Sometimes you can’t find the right word and it would make all the difference. It’s like having the wrong size battery in your flashlight: what doesn’t fit will not illuminate.
Mark Twain, in the midst of an essay deploring the stories of James Fenimore Cooper, offered a series of rules for writing that include: “Use the right word, not its second cousin.”
One way you can tell you are using a second cousin is that you stick a qualifier in front of it. More and more we are seeing these qualified constructions as media outlets lay off the editors who normally would snuff them.
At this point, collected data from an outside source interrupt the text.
(** ** The constructors, the stubs and [main] *)

(** [func NewThemeStore() *ThemeStore]: the cache gets one entry for each
    entry of the store directory; the result of [os.Mkdir] is dropped. *)
Definition NewThemeStore : M ThemeStore.t :=
  log.Info "Initializing the theme store." ;;;
  let themeStore := ThemeStore.mk ∅ defaultThemeStorePath in
  r <- ReadDirNames (ThemeStore.StorePath themeStore) ;;
  let '(dirs, err) := r in
  match err with
  | Some _ =>
      log.Warning "Theme store path doesn't exist, creating." ;;;
      Mkdir (ThemeStore.StorePath themeStore) ;;;
      ret tt
  | None => ret tt
  end ;;;
  let themeStore :=
    fold_left (fun ts d => ThemeStore.mk (<[d := mkTheme]> (ThemeStore.Themes ts))
                                         (ThemeStore.StorePath ts))
              dirs themeStore in
  (if Nat.eqb (length dirs) 0 then log.Info "No themes found." else ret tt) ;;;
  ret themeStore.

(** [func NewSiteStore(themeStore *ThemeStore) *SiteStore] *)
Definition NewSiteStore (themeStore : ThemeStore.t) : M SiteStore.t :=
  let siteStore := SiteStore.mk ∅ defaultSiteStorePath themeStore in
  err <- ReadDir (SiteStore.SitePath siteStore) ;;
  match err with
  | Some _ =>
      log.Warning "Site store path doesn't exist, creating." ;;;
      Mkdir (SiteStore.SitePath siteStore) ;;;
      ret tt
  | None => ret tt
  end ;;;
  ret siteStore.

(** [func (s *Site) Render() (err error)] *)
Definition Render (s : option Site.t) : M (option error) := ret None.

(** [func (s *Site) GenerateBundle() ([]byte, error)] *)
Definition GenerateBundle (s : option Site.t) : M (string * option error) :=
  ret ("", None).

Section Main.

Variable env : Env.

(** [func main()].  The call of [Create] is commented out in the source.
    [Find] gives a [*Site] that may be nil, and [Build] reads [s.Config]
    through it, after [exec.Command] and before the command is run: on a
    nil [*Site] it panics.  The error of [Build] is dropped. *)
Definition main : M unit :=
  log.Info "Hugo Site Manager" ;;;
  log.Info "Initializing the stores" ;;;
  themeStore <- NewThemeStore ;;
  siteStore <- NewSiteStore themeStore ;;
  log.Info "Creating a sample site" ;;;
  siteConfig <- alloc (SiteConfig.mk "myorgid"
                         "https://github.com/budparr/gohugo-theme-ananke.git" ""
                         "" "" "" "" "http://localhost" "en-us" "Test Site" "ananke") ;;
  c <- deref siteConfig ;;
  site <- SiteStore.Find env siteStore (SiteConfig.ID c) ;;
  match site with
  | Some s => Build env s ;;; ret tt
  | None => panic
  end.

End Main.

(** ** Definitions used to state the properties *)

Definition is_dir_node (n : option node) : bool :=
  match n with
  | Some (DirNode _) => true
  | _ => false
  end.
(** Calls made one after the other with nothing else in between: the
    callers of one pending window. *)
Fixpoint calls (url : string) (who : list Caller) (st : State)
  : list (option nat) * State :=
  match who with
  | [] => ([], st)
  | w :: rest =>
      let '(p, st1) := call url w st in
      let '(ps, st2) := calls url rest st1 in
      (p :: ps, st2)
  end.

(** What a mounted component shows once its retrieval has settled with
    entry [e]. *)
Definition settled_view (e : CacheEntry) : Snapshot :=
  {| s_data := or_null (data e); s_error := error e; isLoading := false |}.

(** Invariant I2 on one entry: [data] and [error] are not both there, and
    neither is there while a promise is. *)
Definition I2 (e : CacheEntry) : Prop :=
  (present (data e) = true → error e = None)
  ∧ (is_Some (promise e) → present (data e) = false ∧ error e = None).

(** The part of I2 the mutations keep: [data] and [error] are not both
    there, and [error] is not there while a promise is. *)
Definition exclusive (e : CacheEntry) : Prop :=
  (present (data e) = true → error e = None)
  ∧ (is_Some (promise e) → error e = None).

(** A snapshot value that does not carry both a [data] and an [error]. *)
Definition one_sided (value : json number) : Prop :=
  ∀ d e, get value "data" = Some d → get value "error" = Some e →
         present d = true → ToBoolean e = false.



(** An error that carries nothing but its message. *)
Definition message_only (e : Error) : Prop := e = new_Error (message e).

(** The entry of a key whose first retrieval, [p], is in flight. *)
Definition pending_entry (p : nat) : CacheEntry :=
  {| data := val JNull; error := None; promise := Some p |}.

(** A mounted component that shows the loading state and waits for [p]. *)
Definition waiting_hook (url : string) (p : nat) : Hook :=
  {| h_url := url;
     view := {| s_data := val JNull; s_error := None; isLoading := true |};
     isMounted := true;
     awaiting := Some p |}.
Here are some examples of “qualifier+ second cousin” followed by a better word choice, though usage will depend on context:
Extremely surprised -> shocked
Quite irritated -> annoyed
A bit sad -> subdued/sober
Very excited -> thrilled
Very disappointed -> crestfallen
Somewhat disappointed -> disappointed
(Sometimes the solution is to keep the word and lose the qualifier.)
These are easy fixes. In the old days you could poke around in the pages of your faded copy of Roget’s Thesaurus, but now online thesauruses offer answers in a flash.
LEARN: Read Twain’s essay on “Fenimore Cooper’s Literary Offenses” here.
USE: Pick the right word for these three passages:
1. From The Great Gatsby by F. Scott Fitzgerald: “It was after we started with Gatsby toward the house that the gardener saw Wilson’s body a little way off in the grass, and the [xxx] was complete.”
2. From a haiku by the 17th-century master Matsuo Basho: “an ancient pond / a frog jumps in / the [xxx] of water”.
3. Emperor Commodus in Gladiator: “It [xxxs] me. I’m terribly [xxx’ed[.”